Investors with ethical concerns can now put their money where their mouth is — and still enjoy lucrative returns.
Ethical investment approaches — sometimes called socially responsible investing (SRI), environmental, social and governance (ESG) or simply sustainable investing — have seen an increase in interest from both retail and institutional investors.
The world’s largest investment manager, BlackRock, has now created several options for investors who want to avoid funding gunmakers and gun retailers in the wake of the recent U.S. school shooting in Parkland, Florida.
BlackRock also offers a range of socially responsible mutual and exchange traded funds, that have historically excluded arms manufacturers and cigarette companies, and ones which favor companies with a social bent.
Meanwhile, the number of socially responsible exchange-traded funds (ETFs) keeps on growing.
The most recent estimate puts one out of every five dollars under professional management in the United States in some variety of sustainable fund or investment practice, totaling $8.72 trillion, according to the Forum for Sustainable and Responsible Investment.

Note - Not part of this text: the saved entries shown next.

(* ===== verification/ComposeSpec.v ===== *)
(** * What a composition contains

    The packages a composition admits and their order of arrival, the variables it may
    show, its refusal of one repository at two digests, and its independence of the order
    in which the loads end. *)

From stdpp Require Import base decidable list option numbers strings gmap.
From Stdlib Require Import Lia Ascii.
From S2P Require Import Prelude OMap Text TextSearch Digest PackageRef Store Closure Metadata Template EnvVars.
From S2P Require Import PublishGate Compose TemplateSpec GateSpec.
Local Open Scope ocx_scope.
Local Open Scope string_scope.

(** ** One repository, one digest *)

(** What the map holds of the candidates it has seen. *)
Record digests_of (candidates : list PinnedPackageRef) (m : RepositoryDigests) : Prop := {
  do_wf : om_wf m;
  do_rows : forall r ids, om_get r m = Some ids ->
    (forall id, In id ids -> In id candidates /\ repository_of id = r) /\ List.NoDup (map pp_digest ids);
  do_seen : forall id, In id candidates -> exists ids, om_get (repository_of id) m = Some ids /\ In (pp_digest id) (map pp_digest ids);
}.

Definition with_digest (seen : list PinnedPackageRef) (id : PinnedPackageRef) : list PinnedPackageRef :=
  if existsb (fun existing => bool_decide (pp_digest existing = pp_digest id)) seen then seen else (seen ++ [id])%list.

Lemma touch_get m id r :
  om_get r (touch [] m id) =
  if ord_eqb r (repository_of id) then Some (with_digest (default [] (om_get (repository_of id) m)) id) else om_get r m.
Proof.
  unfold touch, record_repo_identifier, with_digest.
  assert (default [] (om_get (repository_of id) (om_or_insert (repository_of id) (default [] (om_get (repository_of id) [])) m)) =
          default [] (om_get (repository_of id) m)) as ->.
  { unfold om_or_insert. destruct (om_get (repository_of id) m) as [ids|] eqn:E; [by rewrite E|]. by rewrite om_get_insert_eq. }
  assert (forall v, om_get r (om_insert (repository_of id) v (om_or_insert (repository_of id) (default [] (om_get (repository_of id) [])) m)) =
          if ord_eqb r (repository_of id) then Some v else om_get r m) as Hget.
  { intros v. rewrite om_get_insert. destruct (ord_eqb r (repository_of id)) eqn:E; [done|]. unfold om_or_insert.
    destruct (om_get (repository_of id) m); [done|]. by rewrite om_get_insert, E. }
  destruct (existsb _ _); apply Hget.
Qed.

Ethical investing has long been seen as less lucrative than its less socially-minded equivalent. For instance, funds tracking only companies that sell weapons, alcohol, tobacco and gambling have long exceeded the broad market.
So-called “sin stocks” can provide a boost for equity investors. The Norwegian sovereign wealth fund, which managers $1 trillion in oil wealth on behalf of Norway’s citizens, found that excluding questionable stocks cost 0.1 percentage points of return per year over a decade.
It’s small difference in percentage but a huge number of dollars when you manage $1 trillion — about $4 billion in lost value.
Nevertheless, the same fund also found that excluding certain individual companies due to specific conduct problems had raised returns by 0.04 percentage points annually.
The Norwegian Finance Ministry, which broadened its ban to include big coal producers two years ago, is also questioning whether big oil companies should be excluded — a quandary for a fund that oversees wealth from oil drilling.
Price of conscience
Despite still being seen as an approach that entails sacrificing returns, ethical investment has evolved over the past few decades.
The adoption of environmental, social and governance standards by mainstream fund management has helped funds make money in a fast growing market while also making the world a better place.
Must you pay for a conscience when investing? Not necessarily.
A study by TIAA, a large fund manager in the United States, found that long-term rates of return between socially responsible funds and they market indexes were comparable, with no statistical differences.
Using social criteria did not increase risk, either. However, over short-term periods there could be differences in rates of return, known as “tracking error.”
That is, a fund that attempts to match an index, such as the S&P 500, while excluding problematic stocks might not match it exactly week to week or month to month. Over time, however, the returns would similar if not the same, the study found.